• _Problem_:
Please set down word for word every line from the one holding "Definition warn (s" to the end of the data below, both included.
Top of Extracted information
(* ===== verification/Commands.v ===== *)
(** * The [skimasque] command

    Model of [crates/skimasque-cli/src/bin/skimasque.rs] on Unix: every subcommand
    from its parsed arguments to its exit code, with what it prints, the requests it
    sends to the control plane, the files it writes and the programs it starts.

    The [Machine] is what a command finds: the environment, the policy files, which
    disk operations fail, the control plane's answers, how a started program ends.
    A [Cmd] is a state, writer and error monad: the disk is passed along, effects are
    listed in order, and an error keeps both.  An error is its outermost message. *)

From S2P Require Import Prelude RustStr RustNet Target PolicyDest PolicyUnits Floats PolicyModel PolicyEval PolicyParse.
From S2P Require Import PolicyChecks PolicyLearn PolicyRender Identity Platform HttpConnect StateDir ControlSync PolicyCli Account.
From S2P Require Import Sandbox Exec.
From Stdlib Require Import SpecFloat.

(** ** What a shell reads back *)

Definition expands (c : Z) : bool := is_whitespace c || contains c ([34; 39] ++ "$`\*?~#&|<>(){}[];").

(** [p.replace('\'', r"'\''")]. *)
Definition escape_quote (p : str) : str := flat_map (λ c, if c =? 39 then [39; 92; 39; 39] else [c]) p.
Definition shell_quote (p : str) : str :=
  if bool_decide (p = []) || existsb expands p then 39 :: escape_quote p ++ [39] else p.
Fixpoint join_spaces (ps : list str) : str :=
  match ps with
  | [] => []
  | [p] => p
  | p :: ps => p ++ 32 :: join_spaces ps
  end.
Definition shell_join (parts : list str) : str := join_spaces (map shell_quote parts).

(** ** Small texts *)

Definition println (s : str) : str := s ++ nl.
Definition plural (n : Z) : str := if n =? 1 then [] else "s".

Definition span_text (secs : Z) : str :=
  if secs <=? 59 then to_string secs ++ "s"
  else if secs <=? 3599 then to_string (secs / 60) ++ "m"
  else if secs <=? 86399 then to_string (secs / 3600) ++ "h"
  else to_string (secs / 86400) ++ "d".
Definition relative_time (ms now_ms : Z) : str :=
  if now_ms <? ms then "in " ++ span_text ((ms - now_ms) / 1000) else span_text ((now_ms - ms) / 1000) ++ " ago".
Definition ago (now_ms then_ms : Z) : str := span_text (Z.max 0 (now_ms - then_ms) / 1000) ++ " ago".

(** [format!("{value:.1}")] of a float that is positive and finite: the exact value,
    to the nearest tenth, ties to even. *)
Definition half_even (num den : Z) : Z :=
  let q := num / den in
  let twice := 2 * (num mod den) in
  if twice <? den then q else if den <? twice then q + 1 else if Z.even q then q else q + 1.
Definition display_tenths (x : f64) : str :=
  let tenths := match x with
                | S754_finite _ m e => half_even (10 * Zpos m * 2 ^ Z.max e 0) (2 ^ Z.max (- e) 0)
                | _ => 0
                end in
  to_string (tenths / 10) ++ "." ++ to_string (tenths mod 10).

(** The loop of [human_bytes]: at most one turn for each unit after the first. *)
Fixpoint scale_down (value : f64) (unit : nat) (larger : nat) : f64 * nat :=
  match larger with
  | O => (value, unit)
  | S larger => if SFleb (f64_of_Z 1024) value then scale_down (SFdiv 53 1024 value (f64_of_Z 1024)) (S unit) larger
                else (value, unit)
  end.
Definition UNITS : list str := [of_string "B"; of_string "KB"; of_string "MB"; of_string "GB"; of_string "TB"].
Definition human_bytes (bytes : Z) : str :=
  let '(value, unit) := scale_down (f64_of_Z bytes) 0 (length UNITS - 1) in
  if bool_decide (unit = 0%nat) then to_string bytes ++ " B"
  else display_tenths value ++ " " ++ nth unit UNITS [].

(** ** What the control plane answers with *)

Record OrgView : Type := mkOrgView { org_id : str; org_name : str }.
Record MemberView : Type := mkMemberView { mv_user_id : str; mv_github_login : option str; mv_role : str; mv_added_at_ms : Z }.
Record CreatedOrg : Type := mkCreatedOrg { co_org : OrgView; co_registration_token : str }.
Record UsageView : Type := mkUsageView { tunnels_total : Z; bytes_total : Z; active_gateways : Z; updated_at_ms : Z }.
Record AuditView : Type := mkAuditView { av_gateway_id : str; av_seq : Z; av_received_at_ms : Z; av_event : option Json }.
Record GatewayView : Type := mkGatewayView {
  gw_id : str;
  gw_name : str;
  gw_status : str;
  gw_last_seen_ms : option Z;
  gw_acked_policy_version : option Z;
  gw_labels : list (str * str);
}.
Record AgentSessionResponse : Type := mkAgentSessionResponse {
  started_id : str;
  credential : str;
  started_expires_in : Z;
  started_expires_at_ms : Z;
}.
Record AgentSessionView : Type := mkAgentSessionView {
  asv_id : str;
  asv_initiator : str;
  asv_run_id : option str;
  asv_runtime : option str;
  asv_parent : option str;
  asv_created_at_ms : Z;
  asv_expires_at_ms : Z;
  asv_ended_at_ms : option Z;
}.
Record EndedSession : Type := mkEndedSession { ended_id : str; ended_at_ms : Z; also_ended : list str }.

(** ** The machine *)

(** A write that does not succeed: the file cannot be opened, or only so many bytes
    are written. *)
Inductive Fault : Type := OpenFails | WriteStops (n : nat).

Record Machine : Type := mkMachine {
  env : str → option str;
  umask : Z;
  fault : str → option Fault;
  remove_fails : str → bool;
  create_dir_all : str → bool;
  policy_files : Files;
  is_dir : str → bool;
  exe : option str;
  program_file : str → bool;
  connects : SocketAddr → bool;
  (** [Command::status]. *)
  status_of : str → list str → option ExitStatus;
  (** [SystemTime::now] in milliseconds. *)
  now_ms : Z;
  (** [Api::login], and the answers to the requests. *)
  device_login : str → result str (str * UserView);
  reply_me : ApiRequest → result str UserView;
  reply_logout : ApiRequest → result str unit;
  reply_simulate : ApiRequest → result str SimulateResult;
  reply_orgs : ApiRequest → result str (list OrgView);
  reply_registration : ApiRequest → result str str;
  reply_create_org : ApiRequest → result str CreatedOrg;
  reply_members : ApiRequest → result str (list MemberView);
  reply_member : ApiRequest → result str MemberView;
  reply_removed : ApiRequest → result str unit;
  (** All pages of an audit query, as [Account.query_audit] gathers them. *)
  reply_audit : ApiRequest → result str (list AuditView);
  reply_usage : ApiRequest → result str UsageView;
  reply_gateways : ApiRequest → result str (list GatewayView);
  reply_start : ApiRequest → result str AgentSessionResponse;
  reply_end : ApiRequest → result str EndedSession;
  reply_sessions : ApiRequest → result str (list AgentSessionView);
}.

Inductive Effect : Type :=
  | Out (s : str)
  | ErrOut (s : str)
  | Sent (r : ApiRequest)
  | Wrote (path : str) (content : data)
  | Removed (path : str)
  | Ran (program : str) (args : list str).

Definition Cmd (A : Type) : Type := Disk → list Effect * Disk * result str A.
#[global] Instance cmd_ret : MRet Cmd := λ A a d, ([], d, Ok a).
#[global] Instance cmd_bind : MBind Cmd := λ A B f m d,
  match m d with
  | (es, d, Ok a) => let '(es', d, r) := f a d in (es ++ es', d, r)
  | (es, d, Err e) => (es, d, Err e)
  end.
Definition emit (e : Effect) : Cmd unit := λ d, ([e], d, Ok tt).
Definition of_result {A} (r : result str A) : Cmd A := λ d, ([], d, r).
Definition read_disk {A} (f : Disk → result str A) : Cmd A := λ d, ([], d, f d).
(** A result looked at instead of passed on with [?]. *)
Definition tried {A} (m : Cmd A) : Cmd (result str A) := λ d, let '(es, d, r) := m d in (es, d, Ok r).
Definition ask {A} (reply : ApiRequest → result str A) (r : ApiRequest) : Cmd A := λ d, ([Sent r], d, reply r).
Definition say (s : str) : Cmd unit := emit (Out (println s)).
Definition warn (s : str) : Cmd unit := emit (ErrOut (println s)).
Definition says (l : list str) : Cmd unit := λ d, (map (λ s, Out (println s)) l, d, Ok tt).
Fixpoint for_each {A} (f : A → Cmd unit) (l : list A) : Cmd unit :=
  match l with [] => mret tt | x :: l => _ ← f x; for_each f l end.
Bottom of Extracted information
• _Solution to the exercise_:
Definition warn (s : str) : Cmd unit := emit (ErrOut (println s)).
Definition says (l : list str) : Cmd unit := λ d, (map (λ s, Out (println s)) l, d, Ok tt).
Fixpoint for_each {A} (f : A → Cmd unit) (l : list A) : Cmd unit :=
  match l with [] => mret tt | x :: l => _ ← f x; for_each f l end.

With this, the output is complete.